Но… ничего не выйдет! Потому что есть книга – настоящий храм слова. Мы входим в него с душевным трепетом и почти суеверным восхищением: какая работа! Мы прикасаемся к «словам-кирпичикам», из которых сложен удивительный, непохожий на наш, мир заоблачных чертогов. Неужели всё это рождено человеком, таким же смертным, как мы сами?! Или… Или Пушкин прав: «Нет, весь я не умру – душа в заветной лире Мой прах переживёт и тленья убежит»?! Пока звучит в душе русского народа гармоническая лира Пушкина, Жар-птица в небе! И она даже роняет избранным золотые перья…


***


Чтобы написать эти слова, чтобы быть совершенно убеждённой в их истинности (а значит, и действенности), я должна была встретить книгу, которая не просто поразила бы моё воображение и ум, но изменила бы русло моего бытия так, как меняют его ключевые, судьбоносные события жизни.

Мне было 16 лет, и я очень любила читать. В раннем детстве, слушая отрывки из «Поднятой целины» Шолохова, глядя в книгу, которую держал отец, я невольно заучивала не буквы, а целые слова, фразы, отрывки. Точно так же вошли в мой ум стихи Некрасова и насмешливость Гоголя.
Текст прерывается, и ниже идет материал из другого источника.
Lemma sys_write_ok fd buf count k : kinv k -> 0 <= count < 2 ^ 64 -> returns (sys_write fd buf count k).
Proof.
  intros Hk Hc. unfold sys_write. destruct (is_tmpfs_fd _ fd).
  { pose proof (write_inv (k_tmpfs k) (k_mem k) fd buf count (ki_tmpfs _ Hk) Hc). destruct (Tmpfs.write _ _ _ _ _). auto with kernel. }
  destruct (_ || _); [repeat case_match; auto with kernel|]. destruct (_ =? _); [auto with kernel|].
  destruct (is_pipe_fd _ fd).
  { pose proof (write_effect (k_pipes k) (k_mem k) fd buf count (ki_pipes _ Hk) ltac:(lia)) as He.
    destruct (Pipe.write _ _ _ _ _). destruct He as [He _]. auto with kernel. }
  destruct (is_socket_fd _ fd); [|auto with kernel].
  destruct (send_ok fd buf count 0 (net_event (tick k)) (k_mem k) (k_socks k) [] (ki_socks _ Hk)) as (r & s & -> & Hs).
  cbn [obind]. auto with kernel.
Qed.

Lemma sys_read_stdin_ok fuel buf count k : kinv k -> runs (sys_read_stdin fuel buf count k).
Proof.
  revert k. induction fuel as [|fuel IH]; intros k Hk; cbn [sys_read_stdin];
    (destruct (count =? 0); [done|]); (destruct (uart_in k); [|cbn; auto 10 with kernel]); [done|]. apply IH. auto with kernel.
Qed.

Lemma sys_read_other_ok fuel fd buf count k :
  kinv k -> 0 <= count < 2 ^ 64 -> fd <> 0 -> returns (sys_read fuel fd buf count k).
Proof.
  intros Hk Hc Hfd. unfold sys_read. rewrite (proj2 (Z.eqb_neq _ _) Hfd). destruct (is_tmpfs_fd _ fd).
  { pose proof (read_inv (k_tmpfs k) (k_mem k) fd buf count (ki_tmpfs _ Hk)). destruct (Tmpfs.read _ _ _ _ _) as [[r s] m]. auto with kernel. }
  destruct (is_vfs_fd _ fd).
  { destruct (vfs_call (VfsInv.OpRead fd buf count) k (k_mem k) Hk ltac:(by right) Hc) as (r & s & m & E & Hs). cbn [VfsInv.exec] in E.
    rewrite E. cbn [obind]. auto with kernel. }
  destruct (is_pipe_fd _ fd).
  { pose proof (read_effect (k_pipes k) (k_mem k) fd buf count (ki_pipes _ Hk) ltac:(lia)) as He.
    destruct (Pipe.read _ _ _ _ _) as [[r s] m]. destruct He as [He _]. destruct (r =? _); auto 6 with kernel. }
  destruct (fd =? FD_DEV_RANDOM).
  { destruct (count =? 0); [auto with kernel|]. destruct (fill_raw_ok hw_step gm_hw buf count (k_mem k) (k_rng k) (ki_rng _ Hk)) as (m & s & -> & Hs).
    cbn [obind]. auto with kernel. }
  destruct (fd =? FD_RESOLV_CONF); [destruct (RESOLV k); destruct (_ =? 0); auto with kernel|].
  destruct (fd =? FD_SYNTH_ZERO); [destruct (_ <=? _); auto with kernel|].
  destruct (fd =? FD_TIMER).
  { pose proof (kinv_with_clock timerfd_consume k Hk). destruct (with_clock timerfd_consume k) as [n k']. cbn [snd] in *.
    destruct (n =? 0); [|destruct (8 <=? count)]; auto with kernel. }
  destruct (is_socket_fd _ fd); [|auto with kernel].
  destruct (recv_ok fd buf count 0 0 (net_event (tick k)) (k_mem k) (k_socks k) [] (ki_socks _ Hk)) as (r & m & s & -> & Hs).
  cbn [obind]. auto with kernel.
Qed.

Lemma sys_read_ok fuel fd buf count k : kinv k -> 0 <= count < 2 ^ 64 -> runs (sys_read fuel fd buf count k).
Proof.
  intros Hk Hc. destruct (decide (fd = 0)) as [->|Hfd]; [by apply sys_read_stdin_ok|]. by apply returns_runs, sys_read_other_ok.
Qed.

Lemma writev_loop_ok n i fd iov total k : kinv k -> returns (writev_loop n i fd iov total k).
Proof.
  revert i total k. induction n as [|n IH]; intros i total k Hk; cbn [writev_loop]; [auto with kernel|].
  destruct (_ =? 0); [auto|]. destruct (sys_write_ok fd (iov_base (k_mem k) iov i) (iov_len (k_mem k) iov i) k Hk (load64_range _ _)) as (r & k' & -> & Hk').
  cbn [obind]. destruct (r <? 0); [auto with kernel|]. destruct (_ <? _); auto with kernel.
Qed.

Lemma readv_loop_ok fuel n i fd iov total k : kinv k -> runs (readv_loop fuel n i fd iov total k).
Proof.
  revert i total k. induction n as [|n IH]; intros i total k Hk; cbn [readv_loop]; [done|].
  pose proof (sys_read_ok fuel fd (iov_base (k_mem k) iov i) (iov_len (k_mem k) iov i) k Hk (load64_range _ _)) as Hr.
  destruct (sys_read _ _ _ _ _) as [[r k']| |]; [|done..]. cbn [obind runs] in *. destruct (r <? 0); [done|]. destruct (_ <? _); [done|]. by apply IH.
Qed.

(** *** sendfile *)

Lemma sendto_count fd buf len dest pi m st r st' :
  0 <= len -> Socket.sys_sendto fd buf len dest pi m st = Ret (r, st') -> r <= len.
Proof.
  intros Hl. unfold sys_sendto. intros Hr. returned; repeat case_match; try lia.
  all: match goal with E : tcp_send_slice _ _ = _ |- _ => apply gm_send in E; unfold zlen in E; rewrite mem_read_length in E; lia end.
Qed.

Lemma pread_count st m fd buf count off r m' :
  0 <= count -> Vfs.pread st cpio_data m fd buf count off = Ret (r, m') -> r <= count.
Proof. intros Hc. unfold Vfs.pread. intros Hr. returned; try lia. unfold Vfs.EBADF. lia. Qed.

Lemma sendfile_loop_ok fuel out_fd in_fd off total remaining k :
  kinv k -> 0 <= remaining < 2 ^ 64 -> 0 <= off < 2 ^ 64 -> (Z.to_nat remaining < fuel)%nat ->
  exists r k', sendfile_loop fuel out_fd in_fd off total remaining k = Ret (r, k') /\ kinv k'.
Proof.
  revert off total remaining k. induction fuel as [|fuel IH]; intros off total remaining k Hk Hr Ho Hf; [lia|]. cbn [sendfile_loop].
  destruct (remaining <=? 0) eqn:E0; bool_to_prop; [eauto|]. set (want := Z.min remaining CHUNK). unfold CHUNK in *.
  destruct (vfs_call (VfsInv.OpPread in_fd kbuf want off) k (k_mem k) Hk ltac:(by right) ltac:(cbn; lia)) as (n & s & m & E & Hs).
  cbn [VfsInv.exec] in E. destruct (Vfs.pread (k_vfs k) cpio_data (k_mem k) in_fd kbuf want off) as [[n' m']| |] eqn:Ep; [|done..].
  apply pread_count in Ep; [|lia]. cbn [obind] in *. injection E as -> _ ->.
  destruct (n <? 0) eqn:E1; bool_to_prop; [eauto with kernel|]. destruct (n =? 0) eqn:E2; bool_to_prop; [eauto with kernel|].
  destruct (send_ok out_fd kbuf n 0 (net_event (tick (set_mem k m))) (k_mem (set_mem k m)) (k_socks (set_mem k m)) [] (ki_socks _ Hk)) as (r & s' & Es & Hs').
  rewrite Es. cbn [obind]. apply sendto_count in Es; [|lia]. destruct (r <? 0) eqn:E3; bool_to_prop; [do 2 eexists; split; [done|auto with kernel]|].
  destruct (r <? n) eqn:E4; bool_to_prop; [do 2 eexists; split; [done|auto with kernel]|]. rewrite (u64_small (remaining - r)) by lia.
  apply IH; [auto with kernel|lia|apply u64_range|lia].
Qed.

Lemma lseek_range fd off whence k r s : kinv k -> Vfs.lseek (k_vfs k) fd off whence = (r, s) -> r < 2 ^ 63.
Proof.
  intros Hk. unfold Vfs.lseek. destruct (find_file _ fd) as [[i f]|] eqn:Ef; [|intros [= <- _]; unfold Vfs.EBADF; lia].
  pose proof (inv_files _ _ (ki_vfs _ Hk)) as Hf. destruct (find_file_ok _ _ _ _ _ Hf Ef) as (Ho & Hl & Hp). pose proof gm_length.
  cbv zeta. destruct (if whence =? 0 then _ else _) as [p|]; intros [= <- _]; [|unfold Vfs.EINVAL]; lia.
Qed.

Lemma sys_sendfile_ok out_fd in_fd offset_ptr count k :
  kinv k -> 0 <= count < 2 ^ 64 -> returns (sys_sendfile out_fd in_fd offset_ptr count k).
Proof.
  intros Hk Hc. unfold sys_sendfile. destruct (negb _); [auto with kernel|]. destruct (negb _); [auto with kernel|].
  destruct (vfs_call (VfsInv.OpLseek in_fd 0 1) k (k_mem k) Hk ltac:(by right) ltac:(cbn; lia)) as (n & s & m & E & Hs). cbn [VfsInv.exec] in E.
  destruct (Vfs.lseek (k_vfs k) in_fd 0 1) as [p s'] eqn:El. cbn [fst snd] in E. injection E as -> -> _.
  pose proof (lseek_range _ _ _ _ _ _ Hk El) as Hp.
  set (q := if offset_ptr =? 0 then (n, s) else (load64 (k_mem k) offset_ptr, k_vfs k)).
  assert (Hq : vstep_ok cpio_data (k_vfs k) q.2) by (unfold q; destruct (_ =? _); [done|apply vstep_ok_refl, Hk]).
  assert (Hq' : (offset_ptr =? 0) && (q.1 <? 0) = false -> 0 <= q.1 < 2 ^ 64).
  { unfold q. destruct (offset_ptr =? 0); cbn [andb fst]; [intros E; bool_to_prop; lia|]. intros _. apply load64_range. }
  destruct q as [p1 s1]. cbn [fst snd] in *. destruct (_ && _); [auto with kernel|]. specialize (Hq' eq_refl).
  destruct (sendfile_loop_ok (S (S (Z.to_nat count))) out_fd in_fd p1 0 count (set_vfs k s1)) as (r & k' & -> & Hk'); [auto with kernel|done|done|lia|].
  cbn [obind]. destruct r as [e|[total off]]; [auto with kernel|]. apply returns_ret. destruct (_ =? _); [|auto with kernel].
  destruct (vfs_call (VfsInv.OpLseek in_fd (i64 off) 0) k' (k_mem k') Hk' ltac:(by right)) as (n' & s2 & m2 & E & Hs2);
    [apply i64_range|].
  cbn [VfsInv.exec] in E. injection E as _ <- _. auto with kernel.
Qed.

(** *** Paths *)

Lemma vfs_open_ok path k :
  kinv k -> room k -> exists r s, Vfs.open (k_vfs k) cpio_data path = Ret (r, s) /\ kinv (set_vfs k s).
Proof.
  intros Hk Hr. destruct (vfs_call (VfsInv.OpOpen path) k (k_mem k) Hk ltac:(left; apply Hr) I) as (r & s & m & E & Hs). cbn [VfsInv.exec] in E.
  destruct (Vfs.open _ _ _) as [[r' s']| |]; [|done..]. injection E as -> -> _. eauto with kernel.
Qed.

Lemma is_dir_prefix_ok path k : kinv k -> exists d, is_dir_prefix cpio_data path = Ret d.
Proof.
  intros Hk. destruct (vfs_call (VfsInv.OpIsDir path) k (k_mem k) Hk ltac:(by right) I) as (r & s & m & E & Hs). cbn [VfsInv.exec] in E.
  destruct (is_dir_prefix _ _) as [d| |]; [|done..]. eauto.
Qed.

Lemma open_path_ok path flags mode k : kinv k -> room k -> returns (open_path path flags mode k).
Proof.
  intros Hk Hr. unfold open_path. destruct (bytes_eqb _ _); [auto with kernel|]. destruct (_ || _); [auto with kernel|].
  destruct (bytes_eqb _ _); [auto with kernel|]. destruct (synth_file path); [auto with kernel|]. destruct (synth_dir path); [auto with kernel|].
  destruct (owns_path path).
  { pose proof (open_inv (k_tmpfs k) path flags mode (ki_tmpfs _ Hk) ltac:(apply Hr)). destruct (Tmpfs.open _ _ _ _). auto with kernel. }
  destruct (vfs_open_ok path k Hk Hr) as (r & s & -> & Hk'). cbn [obind]. destruct (0 <=? r); [auto with kernel|].
  destruct (is_dir_prefix_ok path k Hk) as [d ->]. cbn [obind]. destruct d; [|auto with kernel].
  destruct (vfs_call (VfsInv.OpOpenDir path) _ (k_mem k) Hk' ltac:(by right) I) as (r' & s' & m & E & Hs). cbn [VfsInv.exec k_vfs set_vfs] in *.
  destruct (open_dir s path) as [r1 s1]. injection E as _ -> _. auto with kernel.
Qed.

Lemma stat_path_ok path buf k : kinv k -> room k -> returns (stat_path path buf k).
Proof.
  intros Hk Hr. unfold stat_path. destruct (owns_path path); [destruct (Tmpfs.stat _ _ _ _); auto with kernel|].
  set (k1 := if buf =? 0 then k else _). assert (Hk1 : kinv k1) by (unfold k1; destruct (buf =? 0); auto with kernel). assert (Hr1 : room k1) by (unfold k1; by destruct (buf =? 0), Hr).
  clearbody k1. destruct (_ || _); [destruct (buf =? 0); auto with kernel|]. destruct (bytes_eqb _ _); [destruct (buf =? 0); auto with kernel|].
  destruct (vfs_open_ok path k1 Hk1 Hr1) as (r & s & -> & Hk'). cbn [obind]. destruct (0 <=? r).
  - apply returns_ret. set (k2 := if buf =? 0 then _ else _). assert (Hk2 : kinv k2) by (unfold k2; destruct (buf =? 0); auto with kernel).
    destruct (vfs_call (VfsInv.OpClose (i32 r)) k2 (k_mem k2) Hk2 ltac:(by right) I) as (r' & s' & m & E & Hs). cbn [VfsInv.exec] in E.
    injection E as _ <- _. auto with kernel.
  - destruct (is_dir_prefix_ok path k Hk) as [d ->]. cbn [obind]. destruct (_ || _); [destruct (buf =? 0)|]; auto with kernel.
Qed.

Lemma sys_fstat_ok fd buf k : kinv k -> returns (sys_fstat fd buf k).
Proof. intros Hk. unfold sys_fstat. repeat case_match; auto with kernel. Qed.

Lemma sys_newfstatat_ok dirfd path buf k : kinv k -> room k -> returns (sys_newfstatat dirfd path buf k).
Proof. intros Hk Hr. unfold sys_newfstatat. destruct (_ && _); [by apply stat_path_ok|by apply sys_fstat_ok]. Qed.

Lemma sys_getdents64_ok fd buf count k : kinv k -> returns (sys_getdents64 fd buf count k).
Proof.
  intros Hk. unfold sys_getdents64. destruct (_ =? _); [auto with kernel|]. destruct (is_tmpfs_fd _ _).
  { pose proof (TmpfsInv.getdents64_inv (k_tmpfs k) (k_mem k) fd buf count (ki_tmpfs _ Hk)). destruct (Tmpfs.getdents64 _ _ _ _ _) as [[r s] m]. auto with kernel. }
  destruct (vfs_call (VfsInv.OpGetdents fd buf count) k (k_mem k) Hk ltac:(by right) I) as (r & s & m & E & Hs). cbn [VfsInv.exec] in E. rewrite E.
  cbn [obind]. auto with kernel.
Qed.

Lemma tmpfs_path_ok ptr e f k :
  kinv k -> (forall p, exists r s, f p (k_tmpfs k) = Ret (r, s) /\ step_ok (k_tmpfs k) s) -> returns (tmpfs_path ptr e f k).
Proof.
  intros Hk Hf. unfold tmpfs_path. destruct (owns_path _); [|auto with kernel].
  destruct (Hf (copy_path (k_mem k) ptr)) as (r & s & -> & Hs). cbn [obind]. auto with kernel.
Qed.

Lemma tmpfs_ret {p : Z * Tmpfs.state} {st} : step_ok st p.2 -> exists r s, Ret p = Ret (r, s) /\ step_ok st s.
Proof. destruct p as [r s]. eauto. Qed.

Lemma sys_rename_ok old new k : kinv k -> returns (sys_rename old new k).
Proof.
  intros Hk. unfold sys_rename. destruct (_ && _); [|auto with kernel].
  pose proof (rename_inv (k_tmpfs k) (copy_path (k_mem k) old) (copy_path (k_mem k) new) (ki_tmpfs _ Hk)). destruct (rename _ _ _). auto with kernel.
Qed.

Lemma sys_truncate_ok ptr len k : kinv k -> 0 <= len < 2 ^ 64 - CAP -> returns (sys_truncate ptr len k).
Proof. intros Hk Hl. apply tmpfs_path_ok; [done|]. intros p. apply truncate_inv; [apply Hk|done]. Qed.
В отрочестве я запоем читала тяжелые тома собраний сочинений Бальзака и Диккенса, а учебник «Родное слово» одарил меня потрясающим открытием: «Это ты, моя Русь державная, Моя родина Православная!» В стихах Ивана Никитина было столько правды, что никакая пропаганда не могла их перешибить…

Но в 16 лет сердце искало любви, или – в отсутствии избранника – хотя бы достойного выражения этого чувства. Самый высокий род слова – поэзия, и она же – кратчайший путь к сердцу читателя. В книжном магазине провинциального городка я раскрыла томик стихов «Посвящение». Первые же прочитанные строки легли на сердце: «Полюби меня крепко, Чтоб единой судьбой, Словно дерево с веткой, Был я связан с тобой».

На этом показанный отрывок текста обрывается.